> **TASK TO CARRY OUT**: Go through the listing below from its first line and repeat each line exactly, ending at the line containing "PowerCapFacts.v" and including it.

== Segment start ==

(* ===== verification/_CoqProject ===== *)
-Q . S2P
Prelude.v
Mem.v
IntSet.v
NumStr.v
Glob.v
Lzf.v
Dict.v
DictScan.v
DictIter.v
Listpack.v
ListpackEnc.v
ListpackNav.v
ListpackEdit.v
ListpackApi.v
PyFloat.v
FloatError.v
HdrHistogram.v
Cpuset.v
PowerCap.v
PowerCapFacts.v
PowerCapProgress.v
Rumd.v
Score.v
Skiplist.v
SkiplistUpdate.v
Zset.v
ZsetSpec.v
ZsetSkip.v
ZsetList.v
ZsetConvert.v
ZsetRefine.v
ZsetTheorems.v
ZsetRange.v
ZsetRangeSpec.v
ZsetRangeRefine.v
ZsetRemove.v
ZsetCommand.v
ZsetCommandSpec.v
ZsetCommandRefine.v
ZsetCommandRange.v
ZsetCommandTheorems.v
SetType.v
SetRefine.v
SetOps.v
SetLookup.v
SetCommand.v
SetCommandSpec.v
SetCombine.v
SetUnion.v
SetTheorems.v
Bitops.v
BitString.v
BitSearch.v
BitField.v
BitopsCommand.v
BitopsSpec.v
BitopsRefine.v
BitopsField.v
BitopsRange.v
BitopsOp.v
BitopsTheorems.v
Scaph.v
ScaphBuffer.v
ScaphTracker.v
ScaphRounds.v
ScaphPowercap.v
ScaphConsumers.v
ScaphTheorems.v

== Segment end ==

> **WRITTEN ANSWER**:
(* ===== verification/_CoqProject ===== *)
-Q . S2P
Prelude.v
Mem.v
IntSet.v
NumStr.v
Glob.v
Lzf.v
Dict.v
DictScan.v
DictIter.v
Listpack.v
ListpackEnc.v
ListpackNav.v
ListpackEdit.v
ListpackApi.v
PyFloat.v
FloatError.v
HdrHistogram.v
Cpuset.v
PowerCap.v
PowerCapFacts.v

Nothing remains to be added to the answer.